Figure S4.

Association of FOXM1 with SETDB1 and IFN pathway. (A and B) GSEA analysis of enrichment of HALLMARK E2F PATHWAY in RNA-seq data of ID8 and OV90 cells after treatment with AZD1775 or DMSO for 48 h (n = 3). (C and D) The expression of CDKN1A after treatment with AZD1775 or DMSO for 48 h in RNA-seq data of ID8 and OV90 cells (n = 3). (E) GSEA analysis of IFN pathways after inhibition of FOXM1 by siRNA or inhibitors (FDI-6, NB55), or after FOXM1 overexpression (FOXM1; n = 3). (F–H) Quantification of selected ISGs in OV90 cells treated with FOXM1 inhibition (si-FOXM1 or FDI-6) or overexpression (FOXM1-OE; three independent experiments). (I) Pearson’s correlation of SETDB1 and FOXM1 expression in different cancer types from TCGA. Note that every dot represents one cancer type. (J) Screenshot of FOXM1 ChIP-seq tracks of SETDB1 in ECC-1, GM12878, HeLa, HEK293, MCF7, and SK-N-SH cells.

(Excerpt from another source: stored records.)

(** A new key goes in, and the last comparison, if any, was not zero. *)
Lemma tsearch_new key0 t :
  key key0 = k -> bst key t -> (forall x, x ∈ elems t -> compar x = strcmp k (key x)) ->
  tfind compar t = None ->
  exists t' last, tsearch compar key0 t = (t', last) /\ stored last = true /\
    bst key t' /\ forall x, x ∈ elems t' <-> x = key0 \/ x ∈ elems t.
Proof.
  intros Hk. induction t as [|l IHl x r IHr]; simpl.
  { intros _ _ _. eexists _, _. split; [done|]. split; [done|]. split; [done|].
    simpl. set_solver. }
  intros (Hl & Hr & Fl & Fr) Hc.
  assert (compar x = strcmp k (key x)) as Ex by (apply Hc; set_solver).
  rewrite Ex. destruct (Z.eqb_spec (strcmp k (key x)) 0) as [E|E]; [done|].
  assert (forall last, stored last = true -> stored (Some (default (strcmp k (key x)) last)) = true)
    as Hst by (intros [c|]; unfold stored, truth; simpl; [done|intros _; by destruct (Z.eqb_spec (strcmp k (key x)) 0)]).
  destruct (Z.ltb_spec (strcmp k (key x)) 0) as [Hlt|Hge]; intros Hf.
  - destruct (IHl Hl ltac:(intros; apply Hc; set_solver) Hf) as (l' & last & -> & Hs & Hb & He).
    eexists _, _. split; [done|]. split; [by apply Hst|]. split.
    + split; [done|]. split; [done|]. split; [|done]. apply Forall_forall. intros y Hy.
      apply He in Hy as [->|Hy]; [by rewrite Hk|]. rewrite Forall_forall in Fl. by apply Fl.
    + intros y. simpl. rewrite !elem_of_app, !elem_of_cons, He. tauto.
  - destruct (IHr Hr ltac:(intros; apply Hc; set_solver) Hf) as (r' & last & -> & Hs & Hb & He).
    eexists _, _. split; [done|]. split; [by apply Hst|]. split.
    + split; [done|]. split; [done|]. split; [done|]. apply Forall_forall. intros y Hy.
      apply He in Hy as [->|Hy]; [rewrite Hk, strcmp_antisym; lia|].
      rewrite Forall_forall in Fr. by apply Fr.
    + intros y. simpl. rewrite !elem_of_app, !elem_of_cons, He. tauto.
Qed.
End tree.

(** ** Entries as byte strings

    A slot is the bytes of one entry, padding included. *)
Definition slot_nlen (s : bytes) : Z := byte_val (nth 11 s NUL).
Definition slot_name (s : bytes) : bytes := take (Z.to_nat (slot_nlen s)) (drop 13 s).
Definition slot_is_wh (s : bytes) : bool :=
  (AUFS_WH_PFX_LEN <? slot_nlen s) && bool_decide (take 4 (slot_name s) = AUFS_WH_PFX).
Definition slot_set_wh (b : Z) (s : bytes) : bytes := <[12%nat := byte_of b]> s.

Sample numbers are shown (n = 1 each). The qPCR data were normalized to β-actin. Data across panels represent mean ± SEM. *, P < 0.05; **, P < 0.01; ***, P < 0.001, as determined by unpaired t test (C, D, and F–H). FPKM, fragments per kilobase of exon model per million mapped fragments; P-val, P value.